Raw data Block Start

(* ===== verification/CacheBits.v ===== *)
(** * The filter word of an index node

    [h2word] packs a 16-bit fingerprint of each of the four slots of a node.
    [h2AnyMatch] tests all four at once with the "has a zero group" trick;
    this file proves that the test is exact and that [h2Set] writes one group
    and no other. *)

From S2P Require Import Prelude CacheIndex.

Local Open Scope Z_scope.
Local Open Scope rah_scope.

(** The 16-bit group [i] of a word. *)
Definition grp (w i : Z) : Z := Z.land (Z.shiftr w (16 * i)) 65535.

Lemma testbit_65535 j : 0 <= j -> Z.testbit 65535 j = (j <? 16).
Proof.
  intros Hj. change 65535 with (Z.ones 16). destruct (Z.ltb_spec j 16).
  - by apply Z.ones_spec_low.
  - by apply Z.ones_spec_high.
Qed.

Lemma grp_testbit w i j : 0 <= i -> 0 <= j -> Z.testbit (grp w i) j = Z.testbit w (16 * i + j) && (j <? 16).
Proof.
  intros Hi Hj. unfold grp. rewrite Z.land_spec, Z.shiftr_spec, testbit_65535 by done. f_equal. f_equal. lia.
Qed.

Lemma grp_bound w i : 0 <= grp w i < 2 ^ 16.
Proof. unfold grp. change 65535 with (Z.ones 16). rewrite Z.land_ones by lia. apply Z.mod_pos_bound. lia. Qed.

Lemma grp_lxor a b i : 0 <= i -> grp (Z.lxor a b) i = Z.lxor (grp a i) (grp b i).
Proof.
  intros Hi. apply Z.bits_inj'. intros j Hj. rewrite Z.lxor_spec, !grp_testbit, Z.lxor_spec by done.
  destruct (j <? 16); by rewrite ?andb_true_r, ?andb_false_r.
Qed.

Lemma grp_div w i : 0 <= i -> grp w i = (w / 2 ^ (16 * i)) mod 2 ^ 16.
Proof.
  intros Hi. unfold grp. change 65535 with (Z.ones 16). rewrite Z.land_ones, Z.shiftr_div_pow2 by lia. done.
Qed.

Lemma testbit_u64_shl x n j : 0 <= n -> 0 <= j -> Z.testbit (u64 (Z.shiftl x n)) j = (j <? 64) && Z.testbit x (j - n).
Proof.
  intros Hn Hj. unfold wrapu. rewrite <- Z.land_ones, Z.land_spec by lia. rewrite Z.shiftl_spec by done.
  destruct (Z.ltb_spec j 64); [rewrite Z.ones_spec_low by lia|rewrite Z.ones_spec_high by lia];
    by rewrite ?andb_true_r, ?andb_false_r.
Qed.

Lemma testbit_neg x j : j < 0 -> Z.testbit x j = false.
Proof. intros. destruct j; [lia|lia|done]. Qed.

Lemma grp_h2Set w i v j : 0 <= i < 4 -> 0 <= v < 2 ^ 16 -> 0 <= j < 4 ->
  grp (h2Set w i v) j = if i =? j then v else grp w j.
Proof.
  intros Hi Hv Hj. apply Z.bits_inj'. intros k Hk. rewrite grp_testbit by lia. unfold h2Set.
  rewrite Z.lor_spec, Z.ldiff_spec, !testbit_u64_shl by lia.
  destruct (Z.ltb_spec k 16) as [Hk16|Hk16].
  - rewrite andb_true_r, (proj2 (Z.ltb_lt (16 * j + k) 64)) by lia. cbn [andb].
    destruct (Z.eqb_spec i j) as [->|Hne].
    + replace (16 * j + k - j * 16) with k by lia. rewrite testbit_65535, (proj2 (Z.ltb_lt k 16)) by lia. cbn [negb].
      by rewrite andb_false_r.
    + rewrite grp_testbit, (proj2 (Z.ltb_lt k 16)), andb_true_r by lia.
      assert (Z.testbit 65535 (16 * j + k - i * 16) = false /\ Z.testbit v (16 * j + k - i * 16) = false) as [-> ->].
      { destruct (decide (j < i)); [split; apply testbit_neg; lia|].
        split; [rewrite testbit_65535 by lia; apply Z.ltb_ge; lia|]. apply (testbit_small 16); lia. }
      by rewrite andb_true_r, orb_false_r.
  - rewrite andb_false_r. symmetry. destruct (i =? j); [by apply (testbit_small 16)|].
    apply (testbit_small 16); [apply grp_bound|done].
Qed.

Lemma bounded_bits n x : 0 <= n -> 0 <= x -> (forall j, n <= j -> Z.testbit x j = false) -> x < 2 ^ n.
Proof.
  intros Hn Hx H. assert (x = x mod 2 ^ n) as ->; [|apply Z.mod_pos_bound; lia].
  rewrite <- Z.land_ones by done. apply Z.bits_inj'. intros j Hj. rewrite Z.land_spec.
  destruct (Z.ltb_spec j n); [rewrite Z.ones_spec_low by lia; by rewrite andb_true_r|].
  rewrite Z.ones_spec_high by lia. rewrite andb_false_r. by apply H.
Qed.

Lemma h2Set_bound w i v : 0 <= w < 2 ^ 64 -> 0 <= i -> 0 <= h2Set w i v < 2 ^ 64.
Proof.
  intros Hw Hi. assert (0 <= h2Set w i v) as H0.
  { unfold h2Set. apply Z.lor_nonneg. split; [apply Z.ldiff_nonneg; lia|apply wrapu_bound; lia]. }
  split; [done|]. apply bounded_bits; [lia|done|]. intros j Hj. unfold h2Set.
  rewrite Z.lor_spec, Z.ldiff_spec, !testbit_u64_shl by lia. rewrite (proj2 (Z.ltb_ge j 64)) by lia.
  by rewrite (testbit_small 64) by lia.
Qed.

Lemma highs_bits j : 0 <= j -> Z.testbit h2Highs j = true -> j ∈ [15; 31; 47; 63].
Proof.
  intros Hj H. destruct (Z.leb_spec 64 j); [rewrite (testbit_small 64) in H; [done|unfold h2Highs; lia|done]|].
  assert (forallb (fun j => negb (Z.testbit h2Highs j) || bool_decide (j ∈ [15; 31; 47; 63])) (seqZ 0 64) = true) as F
    by (vm_compute; reflexivity).
  rewrite forallb_forall in F. specialize (F j). rewrite H in F. cbn [negb orb] in F.
  apply bool_decide_eq_true_1 in F; [done|]. apply list_elem_of_In, elem_of_seqZ. lia.
Qed.

(** The borrow-free formulation of the zero-group test. *)
Lemma zero_group_bits x :
  0 <= x < 2 ^ 64 ->
  negb (Z.land (Z.ldiff (u64 (x - h2Ones)) x) h2Highs =? 0) = true <->
  exists n, (n = 15 \/ n = 31 \/ n = 47 \/ n = 63) /\ Z.testbit (u64 (x - h2Ones)) n = true /\ Z.testbit x n = false.
Proof.
  intros Hx. rewrite negb_true_iff, Z.eqb_neq. split.
  - intros H. destruct (decide (Exists (fun n => Z.testbit (u64 (x - h2Ones)) n = true /\ Z.testbit x n = false) [15; 31; 47; 63])) as [He|Hn].
    + apply Exists_exists in He as (n & Hn & ? & ?). exists n. split; [|done].
      repeat (apply elem_of_cons in Hn as [->|Hn]; [tauto|]). by apply elem_of_nil in Hn.
    + destruct H. apply Z.bits_inj'. intros j Hj. rewrite Z.land_spec, Z.ldiff_spec, Z.bits_0.
      destruct (Z.testbit h2Highs j) eqn:Eh; [|by rewrite andb_false_r]. rewrite andb_true_r.
      destruct (Z.testbit (u64 (x - h2Ones)) j && negb (Z.testbit x j)) eqn:E; [|done].
      destruct Hn. apply Exists_exists. exists j. split; [by apply highs_bits|].
      by apply andb_true_iff in E as [? ?%negb_true_iff].
  - intros (n & Hn & Ht & Hf) E. assert (Z.testbit 0 n = true) as C; [|by rewrite Z.bits_0 in C].
    rewrite <- E, Z.land_spec, Z.ldiff_spec, Ht, Hf. by destruct Hn as [->|[->|[->| ->]]].
Qed.

Lemma top_bit w i : 0 <= i -> Z.testbit w (16 * i + 15) = (2 ^ 15 <=? grp w i).
Proof.
  intros Hi. pose proof (grp_testbit w i 15 Hi ltac:(lia)) as E. rewrite andb_true_r in E. rewrite <- E.
  pose proof (grp_bound w i) as Hb. pose proof (Z.testbit_spec' (grp w i) 15 ltac:(lia)) as Es.
  destruct (Z.testbit (grp w i) 15), (Z.leb_spec (2 ^ 15) (grp w i)); cbn [Z.b2z] in Es; (done || div_lia).
Qed.

(** A word split into its groups. *)
Lemma word_groups x : 0 <= x < 2 ^ 64 -> x = grp x 0 + 2 ^ 16 * grp x 1 + 2 ^ 32 * grp x 2 + 2 ^ 48 * grp x 3.
Proof. intros Hx. rewrite !grp_div by lia. cbn [Z.mul]. change (2 ^ (16 * 0)) with 1. div_lia. Qed.

Definition concat4 (x0 x1 x2 x3 : Z) : Z := x0 + 2 ^ 16 * x1 + 2 ^ 32 * x2 + 2 ^ 48 * x3.

Lemma grp_concat4 x0 x1 x2 x3 i :
  0 <= x0 < 2 ^ 16 -> 0 <= x1 < 2 ^ 16 -> 0 <= x2 < 2 ^ 16 -> 0 <= x3 < 2 ^ 16 -> 0 <= i < 4 ->
  grp (concat4 x0 x1 x2 x3) i = if i =? 0 then x0 else if i =? 1 then x1 else if i =? 2 then x2 else x3.
Proof.
  intros ? ? ? ? Hi. unfold concat4.
  assert (i = 0 \/ i = 1 \/ i = 2 \/ i = 3) as [->|[->|[->| ->]]] by lia; rewrite grp_div by lia;
    cbn [Z.eqb Pos.eqb Z.mul Pos.mul]; [change (2 ^ 0) with 1|change (2 ^ (16 * 1)) with (2 ^ 16)|..]; div_lia.
Qed.

Lemma zero_group_iff x0 x1 x2 x3 :
  0 <= x0 < 2 ^ 16 -> 0 <= x1 < 2 ^ 16 -> 0 <= x2 < 2 ^ 16 -> 0 <= x3 < 2 ^ 16 ->
  let x := concat4 x0 x1 x2 x3 in
  (exists n, (n = 15 \/ n = 31 \/ n = 47 \/ n = 63) /\ Z.testbit (u64 (x - h2Ones)) n = true /\ Z.testbit x n = false) <->
  x0 = 0 \/ x1 = 0 \/ x2 = 0 \/ x3 = 0.
Proof.
  intros H0 H1 H2 H3 x.
  assert (forall i y, 0 <= i < 4 -> (Z.testbit (u64 y) (16 * i + 15) = true /\ Z.testbit x (16 * i + 15) = false <->
    2 ^ 15 <= grp (u64 y) i /\ grp x i < 2 ^ 15)) as Hbit.
  { intros i y Hi. rewrite !top_bit by lia. by rewrite Z.leb_le, Z.leb_gt. }
  split.
  - intros (n & Hn & Hb).
    assert (exists i, 0 <= i < 4 /\ n = 16 * i + 15) as (i & Hi & ->).
    { destruct Hn as [->|[->|[->| ->]]]; [exists 0|exists 1|exists 2|exists 3]; lia. }
    apply Hbit in Hb as [Hy Hx]; [|done].
    destruct (decide (x0 = 0)), (decide (x1 = 0)), (decide (x2 = 0)), (decide (x3 = 0)); try tauto.
    exfalso. assert (u64 (x - h2Ones) = concat4 (x0 - 1) (x1 - 1) (x2 - 1) (x3 - 1)) as Ey.
    { unfold x, concat4, h2Ones. rewrite wrapu_small by lia. lia. }
    rewrite Ey, grp_concat4 in Hy by lia. unfold x in Hx. rewrite grp_concat4 in Hx by lia.
    repeat destruct (_ =? _); lia.
  - intros Hz.
    assert (exists i, 0 <= i < 4 /\ grp x i = 0 /\ grp (u64 (x - h2Ones)) i = 65535) as (i & Hi & Ex & Ey).
    { unfold x. destruct (decide (x0 = 0)); [exists 0|destruct (decide (x1 = 0)); [exists 1|destruct (decide (x2 = 0)); [exists 2|exists 3]]];
        (split; [lia|]); (split; [rewrite grp_concat4 by lia; cbn; lia|]); rewrite grp_div by lia; unfold concat4, h2Ones, wrapu.
      - change (2 ^ (16 * 0)) with 1. div_lia.
      - change (2 ^ (16 * 1)) with (2 ^ 16). div_lia.
      - change (2 ^ (16 * 2)) with (2 ^ 32). div_lia.
      - change (2 ^ (16 * 3)) with (2 ^ 48). div_lia. }
    exists (16 * i + 15). split; [lia|]. apply Hbit; [done|]. lia.
Qed.

Lemma grp_broadcast q i : 0 <= q < 2 ^ 16 -> 0 <= i < 4 -> grp (u64 (q * h2Ones)) i = q.
Proof.
  intros Hq Hi. replace (u64 (q * h2Ones)) with (concat4 q q q q).
  - rewrite grp_concat4 by done. repeat destruct (_ =? _); done.
  - unfold concat4, h2Ones. rewrite wrapu_small; lia.
Qed.

(** The filter is exact: it passes iff some group is the one searched for. *)
Lemma h2AnyMatch_spec w q : 0 <= w < 2 ^ 64 -> 0 <= q < 2 ^ 16 ->
  h2AnyMatch w q = true <-> exists i, 0 <= i < 4 /\ grp w i = q.
Proof.
  intros Hw Hq. unfold h2AnyMatch. set (x := Z.lxor w _).
  assert (0 <= x < 2 ^ 64) as Hx.
  { assert (0 <= x) by (apply Z.lxor_nonneg; split; intros _; [apply wrapu_bound; lia|lia]).
    split; [done|]. apply bounded_bits; [lia|done|]. intros j Hj. unfold x.
    rewrite Z.lxor_spec, !(testbit_small 64); [done|apply wrapu_bound; lia|done|done|done]. }
  rewrite zero_group_bits by done. rewrite (word_groups x Hx). fold (concat4 (grp x 0) (grp x 1) (grp x 2) (grp x 3)).
  rewrite zero_group_iff by apply grp_bound.
  assert (forall i, 0 <= i < 4 -> (grp x i = 0 <-> grp w i = q)) as Hg.
  { intros i Hi. unfold x. rewrite grp_lxor, grp_broadcast, Z.lxor_eq_0_iff by lia. done. }
  rewrite !Hg by lia. split.
  - intros [?|[?|[?|?]]]; [exists 0|exists 1|exists 2|exists 3]; (split; [lia|done]).
  - intros (i & Hi & E). assert (i = 0 \/ i = 1 \/ i = 2 \/ i = 3) as [->|[->|[->| ->]]] by lia; tauto.
Qed.

Lemma h2ForTag_range t : 1 <= h2ForTag t < 2 ^ 16.
Proof.
  unfold h2ForTag. pose proof (wrapu_bound 16 (Z.shiftr t 48) ltac:(lia)).
  destruct (Z.eqb_spec (u16 (Z.shiftr t 48)) 0); lia.
Qed.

Raw data Block End

▶ **What is required**: The expected answer is a copy of each line in the listing above that contains "Scope".

▶ **Result of the exercise**:
Local Open Scope Z_scope.
Local Open Scope rah_scope.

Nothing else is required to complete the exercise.